»»
Definition total (f : tree -> Z) (l : list tree) : Z := foldr (fun t acc => f t + acc) 0 l.
Fixpoint count_of (t : tree) : Z :=
  let (_, _, own, dirs, subs) := t in
  zlen own + total (fun d => 1 + count_of d) dirs + total count_of subs.

(** The number of nodes. *)
Definition total_nat (f : tree -> nat) (l : list tree) : nat := foldr (fun t acc => f t + acc)%nat 0%nat l.
Fixpoint weight (t : tree) : nat :=
  let (_, _, _, dirs, subs) := t in S (total_nat weight dirs + total_nat weight subs).
End Contents.

(** ** Trees of a set of pages *)

Definition page_entries (pg : Page) : list Entry :=
  match pg with Leaf es => es | Branch _ terminal _ => option_list terminal end.
Definition page_children `{HexCrate} (pg : Page) : list string :=
  match pg with Leaf _ => [] | Branch _ _ children => (fun c => digest (child_page_id c)) <$> children end.

Definition named (e : Entry) : option (string * Entry) := n ← from_utf8 (ent_name e); Some (n, e).
Definition is_dir (ne : string * Entry) : Prop := ent_kind ne.2 = EDirectory.
#[export] Instance is_dir_dec ne : Decision (is_dir ne).
Proof. unfold is_dir. apply _. Defined.

Section Grows.
Context `{HexCrate} `{PageCodec} `{CodecScope}.
Context (pages : list (string * bytes)).

(** [t] is the tree that the page it names unfolds to. *)
Fixpoint grows (t : tree) : Prop :=
  let (_, id, own, dirs, subs) := t in
  (exists pg nes, page_at pages id = Some pg /\ mapM named (page_entries pg) = Some nes /\
     own = filter (fun ne => ~ is_dir ne) nes /\
     (fun d => (t_name d, t_id d)) <$> dirs = (fun ne => (ne.1, digest (child_root ne.2))) <$> filter is_dir nes /\
     t_id <$> subs = page_children pg) /\
  all grows dirs /\ all grows subs.

Lemma grows_inv name id own dirs subs :
  grows (Tree name id own dirs subs) <->
  (exists pg nes, page_at pages id = Some pg /\ mapM named (page_entries pg) = Some nes /\
     own = filter (fun ne => ~ is_dir ne) nes /\
     (fun d => (t_name d, t_id d)) <$> dirs = (fun ne => (ne.1, digest (child_root ne.2))) <$> filter is_dir nes /\
     t_id <$> subs = page_children pg) /\
  Forall grows dirs /\ Forall grows subs.
Proof using Type. cbn [grows]. by rewrite !all_Forall. Qed.

(** ** The tree of an accepted closure *)

(** The page tree of one directory, as the validator visits it. *)
#[local] Unset Elimination Schemes.
Inductive skel : Type := Skel (id : string) (es : list Entry) (subs : list skel).
#[local] Set Elimination Schemes.
Definition s_id (k : skel) : string := let (i, _, _) := k in i.

Fixpoint skel_entries (k : skel) : list Entry := let (_, es, subs) := k in es ++ concat (skel_entries <$> subs).

Fixpoint skel_ok (k : skel) : Prop :=
  let (id, es, subs) := k in
  (exists pg, page_at pages id = Some pg /\ es = page_entries pg /\ s_id <$> subs = page_children pg) /\
  foldr (fun k acc => skel_ok k /\ acc) True subs.

Section SkelInduction.
Context (P : skel -> Prop) (Hnode : forall id es subs, Forall P subs -> P (Skel id es subs)).

Fixpoint skel_induction (k : skel) : P k :=
  let fix go (l : list skel) : Forall P l :=
    match l with
    | [] => List.Forall_nil P
    | k :: l => @List.Forall_cons _ P k l (skel_induction k) (go l)
    end in
  match k with Skel id es subs => Hnode id es subs (go subs) end.
End SkelInduction.

Lemma skel_ok_inv id es subs :
  skel_ok (Skel id es subs) <->
  (exists pg, page_at pages id = Some pg /\ es = page_entries pg /\ s_id <$> subs = page_children pg) /\
  Forall skel_ok subs.
Proof using Type.
  cbn [skel_ok]. assert (foldr (fun k acc => skel_ok k /\ acc) True subs <-> Forall skel_ok subs) as ->; [|done].
  induction subs as [|k l IH]; simpl; [by split; [constructor|]|]. by rewrite IH, list.Forall_cons.
Qed.

(** The entries of a directory and the trees of its directories. *)
Definition planted (ne : string * Entry) (d : tree) : Prop :=
  t_name d = ne.1 /\ t_id d = digest (child_root ne.2) /\ grows d.

Definition own_files (rel : string) (nes : list (string * Entry)) : list SnapshotFile :=
  (fun ne => file_of (join_path rel ne.1) ne.2) <$> filter (fun ne => ~ is_dir ne) nes.
Definition sub_files (rel : string) (ts : list tree) : list SnapshotFile :=
  concat ((fun d => files_at (join_path rel (t_name d)) d) <$> ts).
Definition sub_dirs (rel : string) (ts : list tree) : list SnapshotDirectory :=
  concat ((fun d => mkDir (join_path rel (t_name d)) (t_id d) :: dirs_below (join_path rel (t_name d)) d) <$> ts).

Definition grafted (k : skel) (nes : list (string * Entry)) (ts : list tree) (t : tree) : Prop :=
  t_id t = s_id k /\ grows t /\
  (forall rel, dirs_below rel t ≡ₚ sub_dirs rel ts) /\
  (forall rel, files_at rel t ≡ₚ own_files rel nes ++ sub_files rel ts) /\
  (forall x, x ∈ pages_of t <-> below pages (s_id k) x \/ x ∈ concat (pages_of <$> ts)) /\
  count_of t = zlen nes + total count_of ts.

Lemma total_app (f : tree -> Z) l l' : total f (l ++ l') = total f l + total f l'.
Proof using Type. induction l as [|t l IH]; simpl; [done|]. rewrite IH. lia. Qed.

Lemma total_succ (f : tree -> Z) l : total (fun d => 1 + f d) l = zlen l + total f l.
Proof using Type. induction l as [|x l IH]; [done|]. unfold zlen in *. simpl. rewrite IH. lia. Qed.

Lemma below_inv id pg x :
  page_at pages id = Some pg -> below pages id x <-> x = id \/ exists c, c ∈ page_children pg /\ below pages c x.
Proof using Type.
  intros Hpg. split.
  - intros [|prefix terminal children c y Hp Hc Hb]; [by left|right]. assert (pg = Branch prefix terminal children) as -> by congruence.
    exists (digest (child_page_id c)). split; [|done]. by apply (list_elem_of_fmap_2 (fun c => digest (child_page_id c))).
  - intros [->|(c & Hc & Hb)]; [constructor|]. destruct pg as [es|prefix terminal children]; simpl in Hc; [by apply not_elem_of_nil in Hc|].
    apply list_elem_of_fmap in Hc as (ch & -> & Hc). by eapply below_child.
Qed.

Lemma zlen_split (nes : list (string * Entry)) (ts : list tree) :
  Forall2 planted (filter is_dir nes) ts -> zlen (filter (fun ne => ~ is_dir ne) nes) + zlen ts = zlen nes.
Proof using Type.
  intros Hp%Forall2_length. unfold zlen. rewrite <- Hp. clear Hp. induction nes as [|ne nes IH]; [done|].
  rewrite !filter_cons. destruct (decide (is_dir ne)), (decide (~ is_dir ne)); try tauto; simpl; lia.
Qed.

Lemma graft_all subs nes ts :
  Forall (fun k => forall name nes ts, skel_ok k -> mapM named (skel_entries k) = Some nes ->
     Forall2 planted (filter is_dir nes) ts -> exists t, t_name t = name /\ grafted k nes ts t) subs ->
  Forall skel_ok subs -> mapM named (concat (skel_entries <$> subs)) = Some nes ->
  Forall2 planted (filter is_dir nes) ts ->
  exists ss, t_id <$> ss = s_id <$> subs /\ Forall grows ss /\
    (forall rel, concat (dirs_below rel <$> ss) ≡ₚ sub_dirs rel ts) /\
    (forall rel, concat (files_at rel <$> ss) ≡ₚ own_files rel nes ++ sub_files rel ts) /\
    (forall x, x ∈ concat (pages_of <$> ss) <->
       (exists k, k ∈ s_id <$> subs /\ below pages k x) \/ x ∈ concat (pages_of <$> ts)) /\
    total count_of ss = zlen nes + total count_of ts.
Proof using Type.
  intros Hall Hok. revert nes ts Hall. induction subs as [|k subs IH]; intros nes ts Hall Hn Hp.
  { apply mapM_Some, Forall2_nil_inv_l in Hn as ->. apply Forall2_nil_inv_l in Hp as ->. exists []. split_and!; [done|constructor|done|done| |done].
    intros x. simpl. set_solver. }
  apply list.Forall_cons in Hall as [Hone Hrest]. apply list.Forall_cons in Hok as [Hk Hok].
  simpl in Hn. apply mapM_Some in Hn.
  apply Forall2_app_inv_l in Hn as (n1 & n2 & Hn1 & Hn2 & ->). rewrite <- mapM_Some in Hn1, Hn2.
  rewrite list.filter_app in Hp. apply Forall2_app_inv_l in Hp as (t1 & t2 & Hp1 & Hp2 & ->).
  destruct (Hone "" n1 t1 Hk Hn1 Hp1) as (t & _ & Hid & Hg & Hd & Hf & Hpg & Hct).
  destruct (IH Hok n2 t2 Hrest Hn2 Hp2) as (ss & Eid & Hgs & Hds & Hfs & Hpgs & Hcts).
  exists (t :: ss). unfold own_files, sub_files, sub_dirs in *. split_and!.
  - by rewrite !fmap_cons, Hid, Eid.
  - by constructor.
  - intros rel. by rewrite fmap_cons, concat_cons, fmap_app, concat_app, Hd, Hds.
  - intros rel. rewrite fmap_cons, concat_cons, Hf, Hfs, list.filter_app, !fmap_app, concat_app. solve_Permutation.
  - intros x. rewrite !fmap_cons, concat_cons, fmap_app, concat_app, !elem_of_app, Hpg, Hpgs. setoid_rewrite elem_of_cons.
    split; [|intros [(j & [->|Hj] & Hb)|[?|?]]; eauto 6]. intros [[?|?]|[(j & Hj & Hb)|?]]; eauto 6.
  - simpl. rewrite Hct, Hcts, total_app, zlen_app. lia.
Qed.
««
YOUR GOAL: Above are the records. How many of their lines hold "destruct"? Answer with the number alone.

RESULT FOR THIS EXERCISE: 4